Luis Rubio
The key to development lies in the joint action of millions of individuals exercising their freedom and making their own decisions, within the framework of rules established by the State. When those rules are coherent and, above all, derive from the recognition of human nature as it is and not how some politician would prefer these tenets to be, development is attained and flourishes. There is perhaps no better way to exemplify this than the contrast between Mao and Deng: Mao devoted himself to persecuting and impoverishing his population; Deng made it possible for his nation to thrive. In Deng’s words, “it doesn’t matter whether a cat is black or white, as long as it catches mice.” The difference: Deng accepted human nature instead of attempting to adapt it to his political or ideological predilections.
Deng recognized that people are in quest of their personal benefit and that the sum of millions of persons making decisions in economic matters translates into an enormous collective benefit and in that fashion, the development of his country advanced. The decisions of those millions of citizens over time -intertemporally- contribute to development and are rendered possible to the degree that there is an environment of certainty to which those individuals can adhere. The difference between Mao and Deng ended up being that Deng, on discerning that facet of human nature, dedicated himself to creating the politico-normative fabric that would make it flourish. The result was that the Chinese government created a milieu of trust for its population, the most integral explanation for the prodigious success of the past decades.
The lesson of this for Mexico is obvious: the country has prospered at times when there is certainty and has stagnated or retracted when this disappears. For many decades, that trust depended on each sexenio, the six-year presidential term of office. If one were to observe Mexican economic cycles, these always lasted six years: the first year was recessive because investors and savers awaited signals from the new government and sought to understand how it would attempt to reinvent the wheel; when the rules of the game were clear, the upward cycle began, only to wind down toward the term’s sixth year, when the process started again. That is, everything depended on the president-in-turn, in that his power was (is) so vast that he could change the rules at any moment. That is the reason why the trust factor in the governor acquired such great transcendence.
This method of functioning entailed three evident costs: first, long-term projects were never developed; second, the propensity for recessive cycles to become sharper was huge; and third, everything depended on the president, each of his expressions would take on cosmic dimensions, for good as well as bad. The lack of factors of long-term certainty led to the crisis era of the seventies, eighties and nineties and it was not until the North American Free Trade Agreement (NAFTA) was consolidated that the country underwent, for the first time since the Mexican Revolution, an era of stability and clarity of rules, at least for part of the economy.
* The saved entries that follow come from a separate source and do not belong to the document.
(* ===== verification/NamespaceEdit.v ===== *)
(** * Editing a namespace

    Files are leaves of the namespace graph, so a sound namespace is a
    directory tree plus at least one entry per file ([namespace_tree]).  In
    that form the edits of the lifecycle operations are easy to follow: most
    leave the directory graph alone, and a directory rename moves one edge. *)

From S2P Require Import Prelude Bytes BTree InodeCodec DirectoryCodec Namespace.

Record namespace_tree (inodes : list PersistedInode) (entries : list PersistedDirectoryEntry) : Prop := {
  tree_parents e : e ∈ entries -> inode_of_kind inodes (parent e) Directory;
  tree_targets e : e ∈ entries -> exists k, inode_of_kind inodes (target e) k;
  tree_root : inodes <> [] -> inode_of_kind inodes ROOT_INODE_ID Directory;
  tree_acyclic x : ~ tc (subdirectory inodes entries) x x;
  tree_directories x : inode_of_kind inodes x Directory -> rtc (subdirectory inodes entries) ROOT_INODE_ID x;
  tree_files x : inode_of_kind inodes x File -> exists e, e ∈ entries /\ target e = x;
}.

Lemma inode_kind_unique inodes x k k' : NoDup (id <$> inodes) ->
  inode_of_kind inodes x k -> inode_of_kind inodes x k' -> k = k'.
Proof.
  intros Hids H H'. apply (inode_kinds_Some inodes x) in H, H'; [congruence|done..].
Qed.

Lemma link_parent entries x y : link entries x y -> exists e, e ∈ entries /\ parent e = x.
Proof. intros (e & He & Hp & _). by exists e. Qed.

Lemma namespace_ok_tree inodes entries :
  NoDup (id <$> inodes) -> namespace_ok inodes entries -> namespace_tree inodes entries.
Proof.
  intros Hids [Hp Ht Hroot Hcyc Hr]. split; [done..| |].
  - intros x (i & Hi & <- & Hk). assert (Hx : inode_of_kind inodes (id i) Directory) by (by exists i).
    specialize (Hr i Hi). revert Hx. revert Hr. generalize (id i). intros z Hz.
    revert z Hz. apply (rtc_ind_r (fun z => inode_of_kind inodes z Directory ->
      rtc (subdirectory inodes entries) ROOT_INODE_ID z)); [done|].
    intros y z _ Hyz IH Hz. eapply rtc_r; [|by split].
    apply IH. destruct Hyz as (e & He & <- & _). by apply Hp.
  - intros x (i & Hi & <- & Hk). specialize (Hr i Hi).
    apply rtc_inv_r in Hr as [Hr|(y & _ & (e & He & _ & Ht'))]; [|by exists e].
    exfalso. assert (inodes <> []) as Hne by (by intros ->; apply not_elem_of_nil in Hi).
    specialize (Hroot Hne). rewrite Hr in Hroot.
    by pose proof (inode_kind_unique _ _ _ File Hids Hroot ltac:(by exists i)).
Qed.

Lemma namespace_tree_ok inodes entries : namespace_tree inodes entries -> namespace_ok inodes entries.
Proof.
  intros [Hp Ht Hroot Hcyc Hd Hf]. split; [done..|].
  assert (Hdir : forall x, inode_of_kind inodes x Directory -> rtc (link entries) ROOT_INODE_ID x).
  { intros x Hx. eapply (rtc_congruence (fun x : Z => x)); [|by apply Hd]. by intros ? ? []. }
  intros i Hi. destruct (kind i) eqn:Hk.
  - destruct (Hf (id i)) as (e & He & Ht'); [by exists i|]. eapply rtc_r; [by apply Hdir, Hp|].
    by exists e.
  - apply Hdir. by exists i.
Qed.

(** An edit that keeps the directories and the links between them. *)
Lemma tree_edit inodes inodes' entries entries' :
  namespace_tree inodes entries ->
  (forall x, inode_of_kind inodes' x Directory <-> inode_of_kind inodes x Directory) ->
  (forall x y, inode_of_kind inodes y Directory -> (link entries' x y <-> link entries x y)) ->
  (forall e, e ∈ entries' -> inode_of_kind inodes (parent e) Directory /\ exists k, inode_of_kind inodes' (target e) k) ->
  (forall x, inode_of_kind inodes' x File -> exists e, e ∈ entries' /\ target e = x) ->
  (inodes' <> [] -> inodes <> []) ->
  namespace_tree inodes' entries'.
Proof.
  intros [Hp Ht Hroot Hcyc Hd Hf] Hk Hl He Hfile Hne.
  assert (Hsub : forall x y, subdirectory inodes' entries' x y <-> subdirectory inodes entries x y).
  { intros x y. unfold subdirectory. rewrite Hk. naive_solver. }
  split.
  - intros e He'. apply Hk. by apply He.
  - intros e He'. by apply He.
  - intros H. by apply Hk, Hroot, Hne.
  - intros x Hx. apply (Hcyc x). eapply (tc_congruence (fun x : Z => x)); [|exact Hx]. intros ? ? H. by apply Hsub.
  - intros x Hx%Hk. eapply (rtc_congruence (fun x : Z => x)); [|by apply Hd]. intros ? ? H. by apply Hsub.
  - done.
Qed.

(** An edit that only adds and removes names of files. *)
Lemma tree_file_edit inodes entries entries' :
  NoDup (id <$> inodes) -> namespace_tree inodes entries ->
  (forall e, e ∈ entries' -> e ∈ entries \/
     inode_of_kind inodes (parent e) Directory /\ inode_of_kind inodes (target e) File) ->
  (forall e, e ∈ entries -> e ∈ entries' \/ inode_of_kind inodes (target e) File) ->
  (forall x, inode_of_kind inodes x File -> exists e, e ∈ entries' /\ target e = x) ->
  namespace_tree inodes entries'.
Proof.
  intros Hids Htree Hnew Hold Hfiles. assert (Hnd : forall x, inode_of_kind inodes x File -> ~ inode_of_kind inodes x Directory).
  { intros x H1 H2. by pose proof (inode_kind_unique _ _ _ _ Hids H1 H2). }
  apply (tree_edit inodes inodes entries entries'); [done|done| |..|done|done].
  - intros x y Hy. split; intros (e & He & Hp & <-).
    + destruct (Hnew e He) as [|[_ Hf]]; [by exists e|]. by destruct (Hnd _ Hf).
    + destruct (Hold e He) as [|Hf]; [by exists e|]. by destruct (Hnd _ Hf).
  - intros e He. destruct (Hnew e He) as [He'|[Hp Hf]]; [|eauto].
    split; [by apply (tree_parents _ _ Htree)|by apply (tree_targets _ _ Htree)].
Qed.

(** ** Moving one edge *)

Lemma tc_first_step {A} (R : relation A) x y : tc R x y -> exists z, R x z /\ rtc R z y.
Proof.
  intros H. inversion H as [? ? Hxy|? z ? Hxz Hzy]; subst; [by exists y|]. exists z. split; [done|by apply tc_rtc].
Qed.

Section Edge.
Context (R : relation Z) (a b : Z).
Let plus : relation Z := fun x y => R x y \/ x = a /\ y = b.

Lemma rtc_plus_edge x y : rtc plus x y -> rtc R x y \/ rtc R x a /\ rtc R b y.
Proof.
  induction 1 as [x|x z y [Hxz|[-> ->]] _ IH]; [by left|..].
  - destruct IH as [IH|[IH1 IH2]]; [left|right; split; [|done]]; by eapply rtc_l.
  - right. split; [done|]. tauto.
Qed.

Lemma tc_plus_edge x : tc plus x x -> tc R x x \/ rtc R b a.
Proof.
  intros (z & Hxz & Hzx)%tc_first_step. apply rtc_plus_edge in Hzx.
  destruct Hxz as [Hxz|[-> ->]]; destruct Hzx as [Hzx|[Hza Hbx]]; auto.
  - left. eapply tc_rtc_r; [by apply tc_once|done].
  - right. etrans; [exact Hbx|]. by eapply rtc_l.
Qed.
End Edge.

(** The entries, one entry replaced. *)
Section Move.
Context (inodes : list PersistedInode) (entries : list PersistedDirectoryEntry) (i : nat).
Context (e0 e1 : PersistedDirectoryEntry) (He0 : entries !! i = Some e0).

(** The other entries. *)
Definition others (e : PersistedDirectoryEntry) : Prop := exists j, j <> i /\ entries !! j = Some e.
Definition link_others (x y : Z) : Prop := exists e, others e /\ parent e = x /\ target e = y.

Lemma elem_of_others e : e ∈ entries <-> others e \/ e = e0.
Proof.
  unfold others. rewrite list_elem_of_lookup. split.
  - intros [j Hj]. destruct (decide (j = i)) as [->|]; [right; congruence|left; by exists j].
  - intros [(j & _ & Hj)| ->]; eauto.
Qed.

Lemma elem_of_replaced e : e ∈ <[i := e1]> entries <-> others e \/ e = e1.
Proof.
  pose proof (lookup_lt_Some _ _ _ He0). unfold others. rewrite list_elem_of_lookup. split.
  - intros [j Hj]. destruct (decide (i = j)) as [<-|].
    + rewrite list_lookup_insert_eq in Hj by done. right. congruence.
    + rewrite list_lookup_insert_ne in Hj by done. left. exists j. auto.
  - intros [(j & Hne & Hj)| ->].
    + exists j. by rewrite list_lookup_insert_ne.
    + exists i. by apply list_lookup_insert_eq.
Qed.

Lemma elem_of_removed e : e ∈ take i entries ++ drop (S i) entries <-> others e.
Proof.
  rewrite <- delete_take_drop. unfold others. rewrite list_elem_of_lookup. split.
  - intros [j Hj]. destruct (decide (j < i)%nat).
    + rewrite list_lookup_delete_lt in Hj by done. exists j. split; [lia|done].
    + rewrite list_lookup_delete_ge in Hj by lia. exists (S j). split; [lia|done].
  - intros (j & Hne & Hj). destruct (decide (j < i)%nat).
    + exists j. by rewrite list_lookup_delete_lt.
    + exists (pred j). rewrite list_lookup_delete_ge by lia. by replace (S (pred j)) with j by lia.
Qed.

Lemma link_split x y : link entries x y <-> link_others x y \/ x = parent e0 /\ y = target e0.
Proof. unfold link, link_others. setoid_rewrite elem_of_others. naive_solver. Qed.

Lemma link_replaced x y : link (<[i := e1]> entries) x y <-> link_others x y \/ x = parent e1 /\ y = target e1.
Proof. unfold link, link_others. setoid_rewrite elem_of_replaced. naive_solver. Qed.

(** The directory links the edit keeps. *)
Definition sub_others (x y : Z) : Prop := link_others x y /\ inode_of_kind inodes y Directory.

Lemma subdirectory_split x y : subdirectory inodes entries x y ->
  sub_others x y \/ inode_of_kind inodes (target e0) Directory /\ x = parent e0 /\ y = target e0.
Proof. intros [[Hl|[-> ->]]%link_split Hk]; [left; by split|by right]. Qed.

Lemma sub_others_kept x y : sub_others x y -> subdirectory inodes entries x y.
Proof. intros [Hl Hk]. split; [|done]. apply link_split. by left. Qed.

Lemma rtc_sub_others x y : rtc sub_others x y -> rtc link_others x y.
Proof. apply (rtc_congruence (fun x : Z => x)). by intros ? ? []. Qed.

Context (Hids : NoDup (id <$> inodes)) (Htree : namespace_tree inodes entries).
Context (Htgt : target e1 = target e0) (Hpar : inode_of_kind inodes (parent e1) Directory).
Context (Hno : inode_of_kind inodes (target e0) Directory -> ~ rtc link_others (target e0) (parent e1)).

Lemma subdirectory_moved x y : subdirectory inodes (<[i := e1]> entries) x y <->
  sub_others x y \/ inode_of_kind inodes (target e0) Directory /\ x = parent e1 /\ y = target e0.
Proof. unfold subdirectory, sub_others. rewrite link_replaced, Htgt. naive_solver. Qed.

Lemma rtc_sub_moved x y : rtc sub_others x y -> rtc (subdirectory inodes (<[i := e1]> entries)) x y.
Proof. apply (rtc_congruence (fun x : Z => x)). intros ? ? ?. apply subdirectory_moved. by left. Qed.

Lemma moved_acyclic x : ~ tc (subdirectory inodes (<[i := e1]> entries)) x x.
Proof.
  intros Hx. assert (Hplain : tc sub_others x x -> False).
  { intros H. apply (tree_acyclic _ _ Htree x). by apply (tc_congruence (fun x : Z => x) _ _ _ sub_others_kept). }
  destruct (tree_targets _ _ Htree e0) as [[] Hk]; [apply elem_of_others; by right|..].
  - apply Hplain. eapply (tc_congruence (fun x : Z => x)); [|exact Hx].
    intros y z [?|[Hk' _]]%subdirectory_moved; [done|]. by pose proof (inode_kind_unique _ _ _ _ Hids Hk Hk').
  - assert (Hx' : tc (fun x y => sub_others x y \/ x = parent e1 /\ y = target e0) x x).
    { eapply (tc_congruence (fun x : Z => x)); [|exact Hx]. intros ? ? H%subdirectory_moved. naive_solver. }
    apply tc_plus_edge in Hx' as [?|Hr]; [auto|]. by apply (Hno Hk), rtc_sub_others.
Qed.

(** A path from the root, up to its last use of the moved entry. *)
Lemma root_path_split y : rtc (subdirectory inodes entries) ROOT_INODE_ID y ->
  rtc sub_others ROOT_INODE_ID y \/ inode_of_kind inodes (target e0) Directory /\ rtc sub_others (target e0) y.
Proof.
  apply (rtc_ind_r (fun y => rtc sub_others ROOT_INODE_ID y \/
    inode_of_kind inodes (target e0) Directory /\ rtc sub_others (target e0) y)); [by left|].
  intros u w _ [Hs|(Hk & -> & ->)]%subdirectory_split IH; [|by right].
  destruct IH as [IH|[Hk IH]]; [left|right; split; [done|]]; by eapply rtc_r.
Qed.

Lemma moved_directories x : inode_of_kind inodes x Directory ->
  rtc (subdirectory inodes (<[i := e1]> entries)) ROOT_INODE_ID x.
Proof.
  intros Hx. destruct (root_path_split x (tree_directories _ _ Htree x Hx)) as [Hr|[Hk Hr]]; [by apply rtc_sub_moved|].
  etrans; [|by apply rtc_sub_moved]. eapply rtc_r with (y := parent e1); [|apply subdirectory_moved; by right].
  destruct (root_path_split (parent e1) (tree_directories _ _ Htree _ Hpar)) as [Hr'|[_ Hr']];
    [by apply rtc_sub_moved|by destruct (Hno Hk); apply rtc_sub_others].
Qed.

(** Moving an entry to another directory, where that does not close a cycle. *)
Lemma tree_move : namespace_tree inodes (<[i := e1]> entries).
Proof.
  pose proof Htree as [Hp Ht Hroot _ _ Hf]. split.
  - intros e [Ho| ->]%elem_of_replaced; [apply Hp, elem_of_others; by left|done].
  - intros e [Ho| ->]%elem_of_replaced; [apply Ht, elem_of_others; by left|]. rewrite Htgt.
    apply Ht, elem_of_others. by right.
  - done.
  - apply moved_acyclic.
  - apply moved_directories.
  - intros x Hx. destruct (Hf x Hx) as (e & He & <-). apply elem_of_others in He as [Ho| ->].
    + exists e. split; [|done]. apply elem_of_replaced. by left.
    + exists e1. split; [|done]. apply elem_of_replaced. by right.
Qed.
End Move.

(** Removing an inode nothing is listed in, with all its names. *)
Lemma tree_remove_leaf inodes inodes' entries entries' r :
  namespace_tree inodes entries -> r <> ROOT_INODE_ID -> (forall e, e ∈ entries -> parent e <> r) ->
  (forall x k, inode_of_kind inodes' x k <-> inode_of_kind inodes x k /\ x <> r) ->
  (forall e, e ∈ entries' <-> e ∈ entries /\ target e <> r) ->
  (inodes' <> [] -> inodes <> []) ->
  namespace_tree inodes' entries'.
Proof.
  intros [Hp Ht Hroot Hcyc Hd Hf] Hr Hleaf Hi He Hne. split.
  - intros e [He' _]%He. apply Hi. auto.
  - intros e [He' Hne']%He. destruct (Ht e He') as [k Hk]. exists k. by apply Hi.
  - intros H. apply Hi. auto.
  - intros x Hx. apply (Hcyc x). eapply (tc_congruence (fun x : Z => x)); [|exact Hx].
    intros y z [(e & [He' _]%He & Hpe & Hte) [Hk _]%Hi]. split; [by exists e|done].
  - intros x [Hx Hxr]%Hi. specialize (Hd x Hx). revert Hxr. clear Hx. revert x Hd.
    apply (rtc_ind_r (fun x => x <> r -> rtc (subdirectory inodes' entries') ROOT_INODE_ID x)); [done|].
    intros y z _ [(e & He' & <- & <-) Hk] IH Hz. eapply rtc_r; [apply IH; auto|].
    split; [exists e; split; [by apply He|done]|by apply Hi].
  - intros x [Hx Hxr]%Hi. destruct (Hf x Hx) as (e & He' & <-). exists e. split; [by apply He|done].
Qed.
An intelligent government, one capable of perceiving the deep-rooted nature of the phenomenon, would have extended the rules regime inherent in NAFTA to the whole economy and to the entire national territory. However, as things turned out, the nation entered into an epoch of two Mexicos and two velocities that allowed for there to be great growth in one part of the country and stagnation in another. On top of that, Trump came along, the first President of the United States during the NAFTA period who had no knowledge about and much less interest in the political relevance of NAFTA for Mexico, removing the existing “safety pins” from the entire framework.
The United States-Mexico-Canada Agreement (USMCA) has many virtues but does not give rise to the same wellspring of trust as the original NAFTA and to that one must add the rhetoric of President López Obrador, which has had the immediate effect of undermining certainty and generating mistrust in a broad spectrum of the population, as could be appreciated in the recent electoral processes. In contrast with the PRI-era presidents whom he seems to admire, López Obrador has not the least intention of engendering a framework of trust for investment. His discourse and treatment as adversaries (when not as enemies) of all those not in agreement with him have resulted in economic stagnation.
In these times of the ubiquity of information, political and private messages are indistinguishable because they immediately become part of the political process and yield a binary result: either they occasion trust or there is none. The strategy of confrontation, expressly designed to divide, whets social animosity, closes the spaces of potential dialog and spawns uncertainty. Instead of forging a milieu of peace and tranquility, crucial for attracting investment and savings, this becomes impossible.
It was Mao himself who affirmed, in an interview with Edgar Snow, that to govern requires “A popular army, sufficient food and the confidence of the people in their governors.” “If you were to have only one of the three things, which would you prefer? asked Snow. Mao replied, “I can do without the army. People can tighten their belts for a time. But without their trust it is not possible to govern.”